Improved transcriptome assembly using a hybrid of long and short reads with StringTie

Short-read RNA sequencing and long-read RNA sequencing each have their strengths and weaknesses for transcriptome assembly. While short reads are highly accurate, they are rarely able to span multiple exons. Long-read technology can capture full-length transcripts, but its relatively high error rate often leads to mis-identified splice sites. Here we present a new release of StringTie that performs hybrid-read assembly. By taking advantage of the strengths of both long and short reads, hybrid-read assembly with StringTie is more accurate than long-read only or short-read only assembly, and on some datasets it can more than double the number of correctly assembled transcripts, while obtaining substantially higher precision than the long-read data assembly alone. Here we demonstrate the improved accuracy on simulated data and real data from Arabidopsis thaliana, Mus musculus, and human. We also show that hybrid-read assembly is more accurate than correcting long reads prior to assembly while also being substantially faster. StringTie is freely available as open source software at https://github.com/gpertea/stringtie.

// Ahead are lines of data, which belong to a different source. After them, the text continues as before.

Lemma wpt_add_queue k0 k n m A G X (P : Kernel -> unit -> Kernel -> Prop) :
  in_thread t k -> others t k0 k -> app_owner n = t -> timer_objs k !! n = Some X ->
  status X <> TIMER_ADDED -> status X <> TIMER_DONE -> tm_task X = t -> is_signals (tm_signal X) ->
  reserved t n m A G k ->
  (forall k' Y, in_thread t k' -> put_up k k' n m A G X Y -> P k' tt k') ->
  wpt t k0 (disable;;
    upd_timer n (set_status TIMER_ADDED);;
    tnode ← listop (get_next timers);
    fuel ← gets (fun k => walk_bound (heap k));
    added ← add_scan fuel n tnode;
    (if bool_decide (false = added) then listop (list_add_tail timers n) else mret tt);;
    enable) k P.
Proof.
  intros Hit Ho Hn HX Hs1 Hs2 Htk Hsig Hrv HP.
  eapply wpt_bind, wpt_disable; [done..|]. intros k1 Hit1 _ He1. pose proof He1 as [Hoe1 _].
  assert (n ∉ []) as Hnil by set_solver.
  pose proof (own_timer_same [] k k1 n X Hoe1 Hn Hnil HX Hs1) as HX1.
  destruct (in_thread_kinv t k1 Hit1) as (Q & rs & ws & ts & T & HK & Hsch & Ha & _ & HT & Hst).
  destruct (ao_timer _ _ _ Ha n X HX1) as (Hz & Hnt & Hlk & Hpl).
  pose proof (unqueued _ _ _ _ _ _ _ HK HX1 Hs1) as Hni.
  destruct Hpl as [?|Hun]; [done|].
  assert (timer_free_node (lock k1) Q n X) as Hf.
  { split; [by split|done|done|done|]. exists T. rewrite Htk, Hst. done. }
  assert (wp (fun _ => False) (fun _ _ => False) (add_body n) (lock k1)
    (fun _ k' => queued (lock k1) Q rs ws ts n X k')) as H.
  { eapply wp_add_body; [by eapply kinv_frame; [..|exact HK]|done|done]. }
  do 4 peel_thread H. eapply wpt_run_bind, wp_mono; [exact H|]. simpl. intros [] k2 Hq.
  destruct (in_thread_queued k1 Q rs ws ts n X k2 Hit1 HK Hsch Ha Hn HX1 Htk Hq)
    as (k3 & -> & Hit3 & Hat & HX3).
  rewrite (lock_locked t k3) by done. eapply wpt_leave; [done|by eapply at_object_others|].
  intros k4 Hit4 _ He4. pose proof He4 as [Hoe4 _].
  destruct (own_timer [] k3 k4 n _ Hoe4 Hn Hnil HX3) as (Y & HY & HYs).
  apply (HP k4 Y); [done|]. split.
  - apply (reserved_env n m A G k3 k4); [done|by apply in_thread_sched| |done].
    eapply (reserved_at n m A G k1); [exact HX1|done|done|].
    apply (reserved_env n m A G k k1); [done|by apply in_thread_sched|done|done].
  - apply (own_env_trans t [n] k k1); [eapply own_env_mono; [done|set_solver]|].
    apply (own_env_trans t [n] k1 k3); [by apply at_object_own|].
    eapply own_env_mono; [done|set_solver].
  - done.
  - by destruct HYs as [->|[_ ->]].
  - destruct HYs as [->|[_ ->]]; auto.
Qed.

Definition add_due (n : addr) : M unit :=
  T ← load timer_objs n; now ← timer_get_clock;
  if tick T <=? now then upd_timer n (set_status TIMER_ABORTED)
  else disable;;
    upd_timer n (set_status TIMER_ADDED);;
    tnode ← listop (get_next timers);
    fuel ← gets (fun k => walk_bound (heap k));
    added ← add_scan fuel n tnode;
    (if bool_decide (false = added) then listop (list_add_tail timers n) else mret tt);;
    enable.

Identifying the genes that are active in a cell is a critical step in studying cell development, disease, the response to infection, the effects of mutations, and much more. During the last decade, high-throughput RNA-sequencing data have proven essential in characterizing the set of genes expressed in different cell types and conditions, which has driven a strong need for highly efficient, scalable and accurate computational methods to process these data. As sequencing costs have dropped, ever-larger experiments have been designed, often capturing hundreds of millions or even billions of reads in a single study. These enormous data sets require highly efficient and accurate computational methods for analysis, and they also present opportunities for discovery. Recently developed long-read technology now allows researchers to capture entire transcripts in a single long read, enabling more accurate reconstruction of the full exon-intron structure of genes, although these reads have higher error rates and higher costs. In this study we use the high accuracy of short reads to correct the alignments of long RNA reads, with the goal of improving the identification of novel gene isoforms, and ultimately our understanding of transcriptome complexity.